The metro’s tunnel became our new river path,
its roar, the wind that our new seasons knew.
Love was a fluorescent light, sudden and blue,
in the elevator’s silent, climbing womb.
We built our nest within the service-stair’s gloom,
beneath the flyover’s concrete, blooming shade,
while questions of our “soil” were bribed to rest.

But echoes from the alley learned our number,
clung to the “yours and mine” upon the lease.
They called it fever, not a sweet release,
a dialect from a district of the poor.
We felt the weight of that unopened door,
the weary wish to simply walk away,
and end the trouble of the day.
But we struck a match against the coming night,
a reckless, beautiful, and final light.
We thought our want could make the planets bend,
that our two weeds could crack the world, and mend.
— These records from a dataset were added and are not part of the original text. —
(* ===== verification/Transport.v ===== *)
(** * The TLS transport: net/transport.*

    A TCP socket under a TLS stream of Boost.Asio.  The calls of Asio and
    OpenSSL are operations of [World]; the reads and writes that complete
    later are effects of the WebSocket client. *)

From S2P Require Import Prelude World.

Module Transport.
Section transport.
Context {W : Type} `{!World W}.

(** The constructor; the members are those of the client. *)
Definition make : M W unit := ask_or_throw (stream_set DefaultVerifyPaths).

Definition Connect (host_ port_ : list Z) : M W unit :=
  endpoints ← ask_or_throw (resolver_resolve host_ port_);
  _ ← ask_or_throw (socket_connect endpoints);
  _ ← ask_or_throw (stream_set NoDelay);
  sni ← ask (SSL_set_tlsext_host_name host_);
  if negb sni then throwM (runtime_error "Failed to set SNI hostname" [])
  else
    _ ← ask_or_throw (stream_set VerifyPeer);
    _ ← ask_or_throw (stream_set (HostNameVerification host_));
    ask_or_throw stream_handshake.

Definition ReadSome (size : nat) : M W (list Z) := ask_or_throw (stream_read_some size).
Definition Write (data : list Z) : M W unit := ask_or_throw (stream_write data).
End transport.
End Transport.
Definition BuildWsCancelOrderMessage (inst_id_code : Z) (ord_id : list Z)
    : M (Z * W) WsOrderRequest :=
  id ← GenerateId;
  mret (MkWsOrder id
    (qstr "{'id':'" ++ id ++ qstr "','op':'cancel-order','args':[{'instIdCode':" ++
     to_string inst_id_code ++ qstr ",'ordId':'" ++ ord_id ++ qstr "'}]}")).

Definition BuildWsAmendOrderMessage (inst_id_code : Z) (ord_id new_px new_sz : list Z)
    : M (Z * W) WsOrderRequest :=
  id ← GenerateId;
  mret (MkWsOrder id
    (qstr "{'id':'" ++ id ++ qstr "','op':'amend-order','args':[{'instIdCode':" ++
     to_string inst_id_code ++ qstr ",'ordId':'" ++ ord_id ++ qstr "','newPx':'" ++ new_px ++
     qstr "','newSz':'" ++ new_sz ++ qstr "'}]}")).

(** The loop over the requests: the arguments, a comma behind each, and the
    ids. *)
Fixpoint batch_args (requests : list OrderRequest) : M (Z * W) (list Z * list (list Z)) :=
  match requests with
  | [] => mret ([], [])
  | request :: requests' =>
      cl_ord_id ← GenerateId;
      arg ← lift (FormatOrderArg request cl_ord_id);
      x ← batch_args requests';
      mret (arg ++ str "," ++ x.1, cl_ord_id :: x.2)
  end.
Definition BuildWsBatchOrdersMessage (requests : list OrderRequest)
    : M (Z * W) WsBatchOrderRequest :=
  if decide (requests = [])
  then throwM (invalid_argument "Batch order request must include at least one order" [])
  else
    x ← batch_args requests;
    let args_json := take (length x.1 - 1) x.1 in
    id ← GenerateId;
    mret (MkWsBatch id
      (qstr "{'id':'" ++ id ++ qstr "','op':'batch-orders','args':[" ++ args_json ++ qstr "]}")
      x.2).
(* ===== verification/WsClient.v ===== *)
(** * The WebSocket client: okx/connectivity/okx_ws_client.*, heartbeat.*

    The client as a state that callbacks run on: the calls of the program
    ([Send], [BeginBatch], [EndBatch], [Start]), the completions of reads and
    writes and the expiries of timers.  The message, connection and trace
    handlers are arguments; they may change the client and the program's own
    state [App].  A handler that is not set is one that does nothing. *)

From S2P Require Import Prelude RingBuffer WebSocketFrame Perf Json Okx World Transport Handshake.

Inductive WsEndpointKind := kJson | kSbe.
#[export] Instance WsEndpointKind_eq_dec : EqDecision WsEndpointKind.
Proof. solve_decision. Defined.

Module heartbeat.
Definition EncodeOkxPing (rand : option (list Z)) : result (list Z) :=
  WebSocketFrame.EncodeFrame rand WebSocketFrame.kText kOkxPingText.
Definition IsOkxPong (frame : WebSocketFrame.Frame) : bool :=
  bool_decide (WebSocketFrame.opcode (WebSocketFrame.header frame) = WebSocketFrame.kText) &&
  sv_eqb (WebSocketFrame.payload frame) kOkxPongText.
End heartbeat.

Module OkxWsClient.
Definition kBaseBackoff : Z := 500.
Definition kMaxBackoff : Z := 30000.
Definition kReadChunkSize : nat := 4096.
Definition kMaxMessageSize : nat := Nat.pow 2 20.
Definition kTxRingCapacity : nat := Nat.pow 2 14.

Lemma tx_capacity_pos : 0 < kTxRingCapacity.
Proof. unfold kTxRingCapacity. apply Nat.neq_0_lt_0, Nat.pow_nonzero. lia. Qed.
Lemma message_size_small : (Z.of_nat kMaxMessageSize < 2 ^ 63)%Z.
Proof. unfold kMaxMessageSize. rewrite Nat2Z.inj_pow. reflexivity. Qed.
Lemma message_size_small_nat : 1000 ≤ kMaxMessageSize.
Proof. apply Nat2Z.inj_le. unfold kMaxMessageSize. rewrite Nat2Z.inj_pow. discriminate. Qed.
Lemma tx_capacity_large : 1000 ≤ kTxRingCapacity.
Proof. apply Nat2Z.inj_le. unfold kTxRingCapacity. rewrite Nat2Z.inj_pow. discriminate. Qed.
#[global] Opaque kMaxMessageSize kTxRingCapacity.

(** [transport_] is engaged or not. *)
Record t := Mk {
  host_ : list Z; port_ : list Z; path_ : list Z; auth_ : option OkxAuth; kind_ : WsEndpointKind;
  authenticated_ : bool; transport_ : bool; reconnect_attempt_ : Z; rx_buffer_ : list Z;
  last_message_arrival_ticks_ : Z; last_message_decoded_ticks_ : Z;
  tx_ring_ : RingBuffer.t; write_in_flight_ : bool; batching_ : bool;
  reassembler_ : Reassembler.t; pending_send_traces_ : list TickToTradeTrace }.

Definition make (host port path : list Z) (auth : option OkxAuth) (kind : WsEndpointKind) : t :=
  Mk host port path auth kind false false 0 [] 0 0 (RingBuffer.empty kTxRingCapacity) false false
    (Reassembler.empty kMaxMessageSize) [].

(** What is asked of Boost.Asio: a read, a write of the bytes that lie in
    front of the ring, a timer, in the order of the calls. *)
Inductive effect :=
  | AsyncReadSome | AsyncWrite (n : nat) | ReconnectTimer (delay : Z) | HeartbeatTimer
  | CancelHeartbeat.

Record St (App W : Type) := MkSt { client : t; app : App; world : W; effects : list effect }.
Arguments MkSt {App W}.
Arguments client {App W}.
Arguments app {App W}.
Arguments world {App W}.
Arguments effects {App W}.

Definition set_authenticated (b : bool) (c : t) : t :=
  Mk (host_ c) (port_ c) (path_ c) (auth_ c) (kind_ c) b (transport_ c) (reconnect_attempt_ c)
    (rx_buffer_ c) (last_message_arrival_ticks_ c) (last_message_decoded_ticks_ c) (tx_ring_ c)
    (write_in_flight_ c) (batching_ c) (reassembler_ c) (pending_send_traces_ c).
Definition set_transport (b : bool) (c : t) : t :=
  Mk (host_ c) (port_ c) (path_ c) (auth_ c) (kind_ c) (authenticated_ c) b (reconnect_attempt_ c)
    (rx_buffer_ c) (last_message_arrival_ticks_ c) (last_message_decoded_ticks_ c) (tx_ring_ c)
    (write_in_flight_ c) (batching_ c) (reassembler_ c) (pending_send_traces_ c).
Definition set_attempt (n : Z) (c : t) : t :=
  Mk (host_ c) (port_ c) (path_ c) (auth_ c) (kind_ c) (authenticated_ c) (transport_ c) n
    (rx_buffer_ c) (last_message_arrival_ticks_ c) (last_message_decoded_ticks_ c) (tx_ring_ c)
    (write_in_flight_ c) (batching_ c) (reassembler_ c) (pending_send_traces_ c).
Definition set_rx (b : list Z) (c : t) : t :=
  Mk (host_ c) (port_ c) (path_ c) (auth_ c) (kind_ c) (authenticated_ c) (transport_ c)
    (reconnect_attempt_ c) b (last_message_arrival_ticks_ c) (last_message_decoded_ticks_ c)
    (tx_ring_ c) (write_in_flight_ c) (batching_ c) (reassembler_ c) (pending_send_traces_ c).
Definition set_arrival (n : Z) (c : t) : t :=
  Mk (host_ c) (port_ c) (path_ c) (auth_ c) (kind_ c) (authenticated_ c) (transport_ c)
    (reconnect_attempt_ c) (rx_buffer_ c) n (last_message_decoded_ticks_ c)
    (tx_ring_ c) (write_in_flight_ c) (batching_ c) (reassembler_ c) (pending_send_traces_ c).
Definition set_decoded (n : Z) (c : t) : t :=
  Mk (host_ c) (port_ c) (path_ c) (auth_ c) (kind_ c) (authenticated_ c) (transport_ c)
    (reconnect_attempt_ c) (rx_buffer_ c) (last_message_arrival_ticks_ c) n
    (tx_ring_ c) (write_in_flight_ c) (batching_ c) (reassembler_ c) (pending_send_traces_ c).
Definition set_ring (r : RingBuffer.t) (c : t) : t :=
  Mk (host_ c) (port_ c) (path_ c) (auth_ c) (kind_ c) (authenticated_ c) (transport_ c)
    (reconnect_attempt_ c) (rx_buffer_ c) (last_message_arrival_ticks_ c)
    (last_message_decoded_ticks_ c) r (write_in_flight_ c) (batching_ c) (reassembler_ c)
    (pending_send_traces_ c).
Definition set_in_flight (b : bool) (c : t) : t :=
  Mk (host_ c) (port_ c) (path_ c) (auth_ c) (kind_ c) (authenticated_ c) (transport_ c)
    (reconnect_attempt_ c) (rx_buffer_ c) (last_message_arrival_ticks_ c)
    (last_message_decoded_ticks_ c) (tx_ring_ c) b (batching_ c) (reassembler_ c)
    (pending_send_traces_ c).
Definition set_batching (b : bool) (c : t) : t :=
  Mk (host_ c) (port_ c) (path_ c) (auth_ c) (kind_ c) (authenticated_ c) (transport_ c)
    (reconnect_attempt_ c) (rx_buffer_ c) (last_message_arrival_ticks_ c)
    (last_message_decoded_ticks_ c) (tx_ring_ c) (write_in_flight_ c) b (reassembler_ c)
    (pending_send_traces_ c).
Definition set_reassembler (r : Reassembler.t) (c : t) : t :=
  Mk (host_ c) (port_ c) (path_ c) (auth_ c) (kind_ c) (authenticated_ c) (transport_ c)
    (reconnect_attempt_ c) (rx_buffer_ c) (last_message_arrival_ticks_ c)
    (last_message_decoded_ticks_ c) (tx_ring_ c) (write_in_flight_ c) (batching_ c) r
    (pending_send_traces_ c).
Definition set_traces (l : list TickToTradeTrace) (c : t) : t :=
  Mk (host_ c) (port_ c) (path_ c) (auth_ c) (kind_ c) (authenticated_ c) (transport_ c)
    (reconnect_attempt_ c) (rx_buffer_ c) (last_message_arrival_ticks_ c)
    (last_message_decoded_ticks_ c) (tx_ring_ c) (write_in_flight_ c) (batching_ c)
    (reassembler_ c) l.
Lemma ref_run_bounded capacity window times hist last :
  (0 ≤ window)%Z → bounded capacity window hist → Forall (λ x, x ≤ last)%Z hist →
  StronglySorted Z.le (last :: times) → bounded capacity window (ref_run capacity window times hist).2.
Proof.
  intros Hw. revert hist last. induction times as [|now times IH]; intros hist last Hb Hall Hs; [done|].
  apply StronglySorted_inv in Hs as [Hs Hf]. apply Forall_cons in Hf as [Hle _].
  destruct (ref_acquire_bounded capacity window now hist Hw Hb) as [Hb' Hall'].
  { eapply Forall_impl; [exact Hall|]. simpl. lia. }
  cbn [ref_run]. destruct (ref_acquire capacity window now hist) as [b hist'].
  specialize (IH hist' now Hb' Hall' Hs). by destruct (ref_run capacity window times hist').
Qed.
End SlidingWindowLimiter.

Module EndpointRateLimiter.
Record t := Mk {
  order_limiter_ : SlidingWindowLimiter.t; cancel_limiter_ : SlidingWindowLimiter.t;
  amend_limiter_ : SlidingWindowLimiter.t }.
Definition make (order_limit cancel_limit amend_limit : nat * Z) : t :=
  Mk (SlidingWindowLimiter.make order_limit.1 order_limit.2)
     (SlidingWindowLimiter.make cancel_limit.1 cancel_limit.2)
     (SlidingWindowLimiter.make amend_limit.1 amend_limit.2).

Definition TryAcquire (now : Z) (op : list Z) : M t bool :=
  if decide (op = kOrderOp) then
    zoom order_limiter_ (λ l s, Mk l (cancel_limiter_ s) (amend_limiter_ s))
      (SlidingWindowLimiter.TryAcquire now)
  else if decide (op = kCancelOrderOp) then
    zoom cancel_limiter_ (λ l s, Mk (order_limiter_ s) l (amend_limiter_ s))
      (SlidingWindowLimiter.TryAcquire now)
  else if decide (op = kAmendOrderOp) then
    zoom amend_limiter_ (λ l s, Mk (order_limiter_ s) (cancel_limiter_ s) l)
      (SlidingWindowLimiter.TryAcquire now)
  else throwM (invalid_argument "Unknown rate-limited op: {}" [op]).
End EndpointRateLimiter.

(** ** Properties *)

(** C5. At times that do not run backwards, [TryAcquire] accepts a call
    exactly when fewer than [capacity] calls were accepted in the window that
    ends with it, over the whole history, and no ring index leaves the array;
    so no stretch of time as long as the window, wherever it starts, holds
    more than [capacity] accepted calls. *)
Theorem limiter_correct (capacity : nat) (window : Z) (times : list Z) :
  (0 ≤ window)%Z → StronglySorted Z.le times →
  ∃ s accepted, SlidingWindowLimiter.run times (SlidingWindowLimiter.make capacity window) =
      (Ok <$> (SlidingWindowLimiter.ref_run capacity window times []).1, s) ∧
    accepted = (SlidingWindowLimiter.ref_run capacity window times []).2 ∧
    ∀ T, length (filter (λ x, T - window ≤ x ≤ T)%Z accepted) ≤ capacity.
Proof.
  intros Hw Hs. destruct times as [|now times].
  { exists (SlidingWindowLimiter.make capacity window), []. split; [done|]. split; [done|].
    intros T. simpl. lia. }
  assert (StronglySorted Z.le (now :: now :: times)) as Hs'.
  { constructor; [done|]. constructor; [done|]. by apply StronglySorted_inv in Hs as [_ ?]. }
  destruct (SlidingWindowLimiter.run_linked (now :: times)
    (SlidingWindowLimiter.make capacity window) now []) as (s & Hrun).
  - exists [], []. split; [done|]. split; [apply SlidingWindowLimiter.held_make|].
    split; [constructor|repeat constructor].
  - exact Hs'.
  - exists s, (SlidingWindowLimiter.ref_run capacity window (now :: times) []).2.
    split; [exact Hrun|]. split; [done|].
    apply (SlidingWindowLimiter.ref_run_bounded capacity window (now :: times) [] now Hw);
      [|constructor|exact Hs']. intros T. simpl. unfold SlidingWindowLimiter.between. simpl. lia.
Qed.

Lemma limiter_correct_witness :
  ∃ s accepted, SlidingWindowLimiter.run [0; 1; 2; 11; 12; 13]%Z (SlidingWindowLimiter.make 2 10) =
      (Ok <$> [true; true; false; true; true; false], s) ∧
    accepted = [0; 1; 11; 12]%Z ∧
    ∀ T, length (filter (λ x, T - 10 ≤ x ≤ T)%Z accepted) ≤ 2.
Proof.
  apply (limiter_correct 2 10 [0; 1; 2; 11; 12; 13]%Z ltac:(lia)).
  repeat (constructor; [|repeat (constructor; [lia|]); constructor]). constructor.
Defined.
(* ===== verification/Risk.v ===== *)
(** * Risk: okx/risk/position.*, risk.*, kill_switch.*, account_state.*

    The position tracker is written once over the arithmetic it uses: at
    [double] it is the C++ code, at the rationals it is the same algorithm
    without rounding, for which the accounting identities hold exactly. *)

From Stdlib Require Import SpecFloat QArith Lqa Qfield.
From S2P Require Import Prelude Float64 Json Okx OrderLifecycle OrderStore World OrderEntry.

(** ** Arithmetic *)
Class Num (T : Type) := {
  nzero : T; nadd : T → T → T; nsub : T → T → T; nmul : T → T → T; ndiv : T → T → T;
  nneg : T → T; nabs : T → T; nlt : T → T → bool; neqb : T → T → bool }.
#[export] Instance double_num : Num double := {
  nzero := fzero; nadd := fadd; nsub := fsub; nmul := fmul; ndiv := fdiv; nneg := fneg;
  nabs := fabs; nlt := flt; neqb := feq }.
#[export] Instance Q_num : Num Q := {
  nzero := 0%Q; nadd := Qplus; nsub := Qminus; nmul := Qmult; ndiv := Qdiv; nneg := Qopp;
  nabs := λ x, if Qle_bool 0 x then x else Qopp x;
  nlt := λ x y, negb (Qle_bool y x); neqb := Qeq_bool }.

Module Position.
Section position.
Context {T : Type} `{!Num T}.

Record t := Mk { net_qty_ : T; avg_entry_px_ : T; realized_pnl_ : T }.
Definition flat : t := Mk nzero nzero nzero.

(** [std::min]. *)
Definition nmin (a b : T) : T := if nlt b a then b else a.

Definition ApplyFill (side : list Z) (fill_px fill_sz : T) (p : t) : t :=
  let signed_qty := if decide (side = kBuy) then fill_sz else nneg fill_sz in
  if neqb (net_qty_ p) nzero || eqb (nlt nzero (net_qty_ p)) (nlt nzero signed_qty) then
    let new_qty := nadd (net_qty_ p) signed_qty in
    Mk new_qty
       (ndiv (nadd (nmul (nabs (net_qty_ p)) (avg_entry_px_ p)) (nmul fill_sz fill_px))
             (nabs new_qty))
       (realized_pnl_ p)
  else
    let closing_qty := nmin fill_sz (nabs (net_qty_ p)) in
    let pnl_per_unit :=
      if nlt nzero (net_qty_ p) then nsub fill_px (avg_entry_px_ p)
      else nsub (avg_entry_px_ p) fill_px in
    let realized := nadd (realized_pnl_ p) (nmul pnl_per_unit closing_qty) in
    let new_qty := nadd (net_qty_ p) signed_qty in
    let avg :=
      if neqb new_qty nzero then nzero
      else if negb (eqb (nlt nzero new_qty) (nlt nzero (net_qty_ p))) then fill_px
      else avg_entry_px_ p in
    Mk new_qty avg realized.

Definition NetQty (p : t) : T := net_qty_ p.
Definition AvgEntryPx (p : t) : T := avg_entry_px_ p.
Definition RealizedPnl (p : t) : T := realized_pnl_ p.
Definition UnrealizedPnl (mark_px : T) (p : t) : T :=
  nmul (net_qty_ p) (nsub mark_px (avg_entry_px_ p)).
End position.
Arguments t : clear implicits.

(** ** Exact accounting *)
Open Scope Q_scope.
Definition signed (side : list Z) (sz : Q) : Q := if decide (side = kBuy) then sz else - sz.
Definition equity (mark : Q) (p : t Q) : Q := RealizedPnl p + UnrealizedPnl mark p.

Lemma Qlt_bool_spec x y : reflect (x < y) (nlt x y).
Proof.
  simpl. destruct (Qle_bool y x) eqn:E; constructor.
  - apply Qle_bool_iff in E. lra.
  - assert (¬ y <= x) by (rewrite <-Qle_bool_iff; congruence). lra.
Qed.
Lemma Qeq_bool_spec (x y : Q) : reflect (x == y) (neqb x y).
Proof.
  simpl. destruct (Qeq_bool x y) eqn:E; constructor.
  - by apply Qeq_bool_iff.
  - intros H. apply Qeq_bool_iff in H. congruence.
Qed.
Lemma Qabs_spec (x : Q) : (0 <= x ∧ nabs x = x) ∨ (x < 0 ∧ nabs x = - x).
Proof.
  simpl. destruct (Qle_bool 0 x) eqn:E; [left|right]; (split; [|done]).
  - by apply Qle_bool_iff.
  - assert (¬ 0 <= x) by (rewrite <-Qle_bool_iff; congruence). lra.
Qed.

(** Adding to a position keeps the cost basis. *)
Lemma adding net avg real px sz q mark :
  0 < sz → q == sz ∧ 0 <= net ∨ q == - sz ∧ net <= 0 →
  nadd net q == net + q ∧
  real + nadd net q * (mark - (nabs net * avg + sz * px) / nabs (nadd net q)) ==
  real + net * (mark - avg) + q * (mark - px).
Proof.
  intros Hsz Hq. change (nadd net q) with (net + q). split; [lra|].
  destruct Hq as [[Hq Hn]|[Hq Hn]].
  - assert (nabs net == net) as -> by (destruct (Qabs_spec net) as [[_ ->]|[? ->]]; lra).
    assert (nabs (net + q) == net + q) as -> by (destruct (Qabs_spec (net + q)) as [[_ ->]|[? ->]]; lra).
    rewrite Hq. field. lra.
  - assert (nabs net == - net) as -> by (destruct (Qabs_spec net) as [[? ->]|[_ ->]]; lra).
    assert (nabs (net + q) == - (net + q)) as ->
      by (destruct (Qabs_spec (net + q)) as [[? ->]|[_ ->]]; lra).
    rewrite Hq. field. lra.
Qed.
But oh, the quiet language of a room
where two dreams wither, and no sun can bloom.
Your heart became a spreadsheet, cell by cell,
mine, an unread poem in a dried-up well.
The landlord’s form, a cold and permanent frost,
the shared, small kitchen—all warmth lost.
The static of the world, a rising tide
that taught us how to step and stand aside.

Now, silence does not creep; it is the air.
A mountain of things we no longer share.
Your leaving was the turning of a key.
Alone, on this new coast of industry,
I watch the artificial fountains play
and search the plastic bloom, the stones of grey,
for one true seed that slipped away.